21 Jun Filling in the Gap
By Sheryl Madden, Volunteer Storyteller
A few years ago, I heard a message on a Sunday morning about the gap between our expectations and reality. The pastor described how we sometimes go into a situation expecting a certain outcome, but then reality hits and it’s often something we weren’t anticipating. At times, we have all had high hopes only to be disappointed. I could relate.
That scenario described my experience at finding “the perfect spot” to volunteer at Northshore that would bless both me and the church. When I arrived here, I knew my abilities and spiritual gifts, but to incorporate those into serving Jesus proved to be a challenge.
I attended Starting Point to see if there was something that came close to what I desired to do, but the options offered then were the coffee ministry, greeting, or the kids ministries. Nope, not what I had in mind. So then I began to question why God had led me to Northshore. Yes, I was growing spiritually, but I didn’t feel plugged in. I had a hunger, a need to serve, but I didn’t know how to go about the process.
I rationalized perhaps God sent my family to Northshore so my teenager had a much bigger youth group to enjoy, or maybe it was for my husband who didn’t yet know the Lord. During that year of waiting, I took other volunteer roles just to fill in my personal gap between expectation and reality.

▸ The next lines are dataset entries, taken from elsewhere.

(** X13: the rows of the green scripts are collected block by block: the rows of
    a list of technology blocks are those of its parts, one after the other,
    and a block in which no record has a non-zero count adds none. *)
Theorem green_rows_block_by_block :
  (∀ gd1 gd2 : list green_api.TechData,
     green.green_rows (gd1 ++ gd2)
     = (rows1 ← green.green_rows gd1; rows2 ← green.green_rows gd2; Ok (rows1 ++ rows2)))
  ∧ (∀ (gd1 gd2 : list green_api.TechData) (tech_data : green_api.TechData),
       Forall (λ detail, green_records.occurrences detail = 0)
         (default [] (green_api.greenIndexDetails tech_data)) →
       green.green_rows (gd1 ++ tech_data :: gd2) = green.green_rows (gd1 ++ gd2)).
Proof.
  split.
  - intros gd1 gd2. rewrite !green_rows_records, records_app. apply comprehension_app.
  - intros gd1 gd2 tech_data Hzero.
    rewrite !green_rows_records, (records_app gd1 (tech_data :: gd2)), (records_app gd1 gd2).
    do 2 f_equal. change (tech_data :: gd2) with ([tech_data] ++ gd2).
    rewrite records_app. unfold green_records.records at 1. cbn.
    replace (filter green_records.kept (default [] (green_api.greenIndexDetails tech_data)))
      with (@nil green_api.GreenIndexDetail); [done|].
    induction Hzero as [|detail details Hdetail _ IH]; [done|].
    rewrite filter_cons, decide_False; [done|]. intros Hkept. by apply Hkept.
Qed.

Lemma green_rows_block_by_block_witness :
  let gd1 := [block "Java" [index_detail "P1" 2 480]] in
  let gd2 := [block "Python" [index_detail "P2" 3 240]] in
  let empty := block "C#" [index_detail "P3" 0 480] in
  Forall (λ detail, green_records.occurrences detail = 0)
    (default [] (green_api.greenIndexDetails empty))
  ∧ green.green_rows (gd1 ++ empty :: gd2)
    = Ok [detail_row "P1" "Java" 2 py.one; detail_row "P2" "Python" 3 py.half].
Proof.
  intros gd1 gd2 empty.
  assert (Forall (λ detail, green_records.occurrences detail = 0)
            (default [] (green_api.greenIndexDetails empty))) as Hzero
    by (repeat constructor).
  split; [exact Hzero|].
  rewrite (proj2 green_rows_block_by_block gd1 gd2 empty Hzero).
  vm_compute. reflexivity.
Defined.

Section independence.
Context `{Pandas}.

Lemma ExtractData_save_to_excel_now (w w' : world green_api.Application) df dom app :
  now w = now w' →
  ExtractData.save_to_excel w df dom app = ExtractData.save_to_excel w' df dom app.
Proof.
  intros Hnow. unfold ExtractData.save_to_excel, green.output_file. by rewrite Hnow.
Qed.

Lemma green_metrics_extractor_save_to_excel_now (w w' : world green_api.Application)
    detailed_df summary_df dom app :
  now w = now w' →
  green_metrics_extractor.save_to_excel w detailed_df summary_df dom app
  = green_metrics_extractor.save_to_excel w' detailed_df summary_df dom app.
Proof.
  intros Hnow. unfold green_metrics_extractor.save_to_excel, green.output_file.
  by rewrite Hnow.
Qed.

End independence.

(** X14: of an answer the green scripts read the green details of the first
    metric and nothing else: two answers whose first metrics carry the same
    details give the same run, whatever further metrics and other keys they
    hold. *)
Theorem green_scripts_read_the_first_metric `{Pandas}
    (w w' : world green_api.Application) (c : config)
    (data data' : green_api.Application) (metric metric' : green_api.Metric)
    (rest rest' : list green_api.Metric) :
  config_json w = inr c → config_json w' = inr c → now w = now w' →
  green_reply w c = inr data → green_reply w' c = inr data' →
  green_api.metrics data = Some (metric :: rest) →
  green_api.metrics data' = Some (metric' :: rest') →
  green_api.greenDetail metric = green_api.greenDetail metric' →
  ExtractData.main w = ExtractData.main w'
  ∧ green_metrics_extractor.main w = green_metrics_extractor.main w'.
Proof.
  intros Hc Hc' Hnow Hreply Hreply' Hmetrics Hmetrics' Hdetail.
  unfold green_reply in Hreply, Hreply'.
  destruct (decide (None ∈ green_keys c)) as [Hin|Hcomplete].
  - unfold ExtractData.main, green_metrics_extractor.main, ExtractData.load_config,
      green_metrics_extractor.load_config, green.load_config.
    rewrite Hc, Hc'. cbn. fold (green_keys c). by rewrite !bool_decide_eq_true_2.
  - rewrite (ExtractData_main_complete w _ Hc Hcomplete),
      (ExtractData_main_complete w' _ Hc' Hcomplete),
      (green_metrics_extractor_main_complete w _ Hc Hcomplete),
      (green_metrics_extractor_main_complete w' _ Hc' Hcomplete),
      !ExtractData_extract_cases, !green_metrics_extractor_extract_cases.
    cbv zeta. rewrite Hreply, Hreply'. unfold green_api.falsy.
    rewrite Hmetrics, Hmetrics', Hdetail.
    destruct (green_api.greenDetail metric') as [[|td gd]|]; [done| |done].
    destruct (green.green_rows (td :: gd)) as [[|r rows]|e]; [done| |done].
    cbn -[ExtractData.save_to_excel green_metrics_extractor.save_to_excel].
    by rewrite (ExtractData_save_to_excel_now w w' _ _ _ Hnow),
      (green_metrics_extractor_save_to_excel_now w w' _ _ _ _ Hnow).
Qed.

Yes, we have expectations, and no, they may not match up with reality, but we, as Christians, have the choice of how to fill in that gap.
I admit, I contemplated leaving, finding a smaller church where my gifts, talents, and abilities could more easily be used. After all, I’d come from a small church and had thrived there, getting involved in many volunteer roles over the years. But then I heard that message about the gap, and it hit me hard. Yes, we have expectations, and no, they may not match up with reality, but we, as Christians, have the choice of how to fill in that gap. Do we do it with grumbling or do we do it with peace, knowing God’s in control and maybe He’s asking us to wait for a season?
I learned some interesting things while waiting. First and foremost, God knows exactly what He’s doing, and questioning His wisdom or His timing is usually futile. And second, when you’ve spent some time in anticipation before receiving exactly what you want, it’s better than if you had gotten it right away. You cherish it more, enjoy it more—like a kid who begged for a new bicycle for months and finally got one as a birthday present.
Happily, I did end up with my sought-after volunteer role, working behind the scenes to edit many of the church’s communications. I wish I could say that my year of waiting was filled with the peace that a mature Christian can display, but that’s not what happen. Now, however, my grin stretches from ear to ear. And yes, it was worth the wait.
In a recent message, Wolfgang talked about how the result of mission is JOY. When you are doing the work God created you to do, there is joy. It’s fun, and fulfilling, and His people are content. There’s growth and excitement when you’re passionate about what you’re doing for the Kingdom.
What has God equipped you to do? How is He calling you to volunteer? Or is He telling you to wait while you’re searching for that role? If it’s the latter, take some advice from one who has been there. Relax. Eventually He will call you to the exact spot He designed just for you.